***** SOURCE MATERIAL *****

(** * The token templating engine of brillnt-slide-templates

    A shallow embedding of [scripts/token-replacement]: the extractor
    ([TokenExtractor]), the resolver and replacer ([TokenReplacer]), the
    validator ([ConfigValidator]) and the processor ([TemplateProcessor]),
    followed by the properties the specification states about them.

    Conventions of the embedding.
    - A JavaScript string is a [string]; each [ascii] stands for one code
      unit, so the texts covered are those whose code units are below 256.
    - A configuration is a [value]: what [JSON.parse] builds, and
      [undefined].  An object is the list of its own properties in the
      order [for...in] visits them.
    - An object inherits from [Object.prototype] and an array from
      [Array.prototype]: a property access answers an own property or an
      inherited member, a [jsval].  The keys of the methods of the two
      prototypes, which depend on the version of the engine, are the
      interface [Realm].
    - A function that may throw returns an [exc]; [Throw m] carries the
      message of the error.
    - The regular-expression engine, the file system and [path.resolve]
      belong to the runtime.  The engine is the interface [RegExpHost];
      [Fragment.host] implements it for the expressions that plain token
      names give rise to. *)

From Stdlib Require Import String Ascii List ZArith Lia Bool DecimalString Sorted.
From stdpp Require Import gmap strings.
Import ListNotations.

Local Open Scope string_scope.
Local Open Scope list_scope.

(* ===================================================================== *)
(** * Part I: the program                                                *)
(* ===================================================================== *)

(** ** Strings *)

(** The code units matched by [\s] and removed by [String.prototype.trim]:
    tab, line feed, vertical tab, form feed, carriage return, space and
    no-break space. *)
Definition is_space (c : ascii) : bool :=
  let n := nat_of_ascii c in
  ((9 <=? n)%nat && (n <=? 13)%nat) || (n =? 32)%nat || (n =? 160)%nat.

(** Line terminators, which [.] does not match. *)
Definition is_line_terminator (c : ascii) : bool :=
  let n := nat_of_ascii c in (n =? 10)%nat || (n =? 13)%nat.

Fixpoint trimStart (s : string) : string :=
  match s with
  | String c r => if is_space c then trimStart r else s
  | EmptyString => EmptyString
  end.

Fixpoint trimEnd (s : string) : string :=
  match s with
  | String c r =>
      match trimEnd r with
      | EmptyString => if is_space c then EmptyString else String c EmptyString
      | r' => String c r'
      end
  | EmptyString => EmptyString
  end.

(** [s.trim()] *)
Definition trim (s : string) : string := trimEnd (trimStart s).

(** [s.includes('.')] *)
Fixpoint includes_dot (s : string) : bool :=
  match s with
  | String c r => Ascii.eqb c "." || includes_dot r
  | EmptyString => false
  end.

(** [s.split('.')]: never empty, one more part than there are dots. *)
Fixpoint split_dot (s : string) : list string :=
  match s with
  | EmptyString => [EmptyString]
  | String c r =>
      if Ascii.eqb c "." then EmptyString :: split_dot r
      else match split_dot r with
           | part :: parts => String c part :: parts
           | [] => [String c EmptyString]
           end
  end.

(** [parts.join(sep)] *)
Fixpoint join (sep : string) (parts : list string) : string :=
  match parts with
  | [] => ""
  | [p] => p
  | p :: rest => p +:+ sep +:+ join sep rest
  end.

(** [list.includes(x)] on an array of strings. *)
Definition includes (l : list string) (x : string) : bool :=
  existsb (String.eqb x) l.

Definition newline : string := String (ascii_of_nat 10) EmptyString.

(** Decimal rendering of a length or an index, and the reading of a
    property key as an array index (canonical numerals only: ["0"], ["7"],
    ["12"], but not ["07"]). *)
Definition show_nat (n : nat) : string := NilZero.string_of_uint (Nat.to_uint n).

Definition array_index (key : string) : option nat :=
  match NilZero.uint_of_string key with
  | Some d => let n := Nat.of_uint d in
              if String.eqb (show_nat n) key then Some n else None
  | None => None
  end.

(** ** Values *)

#[local] Set Warnings "-register-all".

Inductive value : Type :=
| VUndefined
| VNull
| VBool (b : bool)
| VNumber (shown : string)      (* a number, kept as what [String(n)] prints *)
| VString (s : string)
| VArray (elems : list value)
| VObject (props : list (string * value)).

(** [typeof v] *)
Definition typeof (v : value) : string :=
  match v with
  | VUndefined => "undefined"
  | VNull => "object"
  | VBool _ => "boolean"
  | VNumber _ => "number"
  | VString _ => "string"
  | VArray _ => "object"
  | VObject _ => "object"
  end.

(** Truthiness, as tested by [!v] and [v && ...]. *)
Definition truthy (v : value) : bool :=
  match v with
  | VUndefined | VNull => false
  | VBool b => b
  | VNumber shown => negb (String.eqb shown "0" || String.eqb shown "NaN")
  | VString s => negb (String.eqb s "")
  | VArray _ | VObject _ => true
  end.

(** [Array.isArray(v)] *)
Definition isArray (v : value) : bool :=
  match v with VArray _ => true | _ => false end.

(** [v !== undefined && v !== null] *)
Definition is_defined (v : value) : bool :=
  match v with VUndefined | VNull => false | _ => true end.

Fixpoint own_property (props : list (string * value)) (key : string) : option value :=
  match props with
  | [] => None
  | (k, v) :: rest => if String.eqb k key then Some v else own_property rest key
  end.

(** ** Exceptions *)

Inductive exc (A : Type) : Type :=
| Ok (a : A)
| Throw (message : string).
Arguments Ok {A} a.
Arguments Throw {A} message.

(** Sequencing: [x ← m; k] runs [k] on the value of [m] and passes on what
    [m] throws. *)
#[global] Instance exc_bind : MBind exc := λ A B k m,
  match m with
  | Ok a => k a
  | Throw e => Throw e
  end.

(** ** The built-in objects

    Every object of a configuration inherits from [Object.prototype], and
    every array from [Array.prototype], which itself inherits from
    [Object.prototype].  Reading a property therefore answers an own
    property or, failing that, a member of these two objects: one of their
    methods, their [constructor], or, for the accessor [__proto__], the
    prototype of the value read from. *)

Inductive prototype : Type :=
| ObjectPrototype
| ArrayPrototype.

(** What an expression of the code can evaluate to: a value of the
    configuration (or one built by the code), one of the two prototypes,
    or the function a prototype holds under a key. *)
Inductive jsval : Type :=
| Data (v : value)
| Prototype (p : prototype)
| Method (p : prototype) (key : string).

*****

For the material, find the number of lines holding the word "embedding" and give that figure and nothing more.

2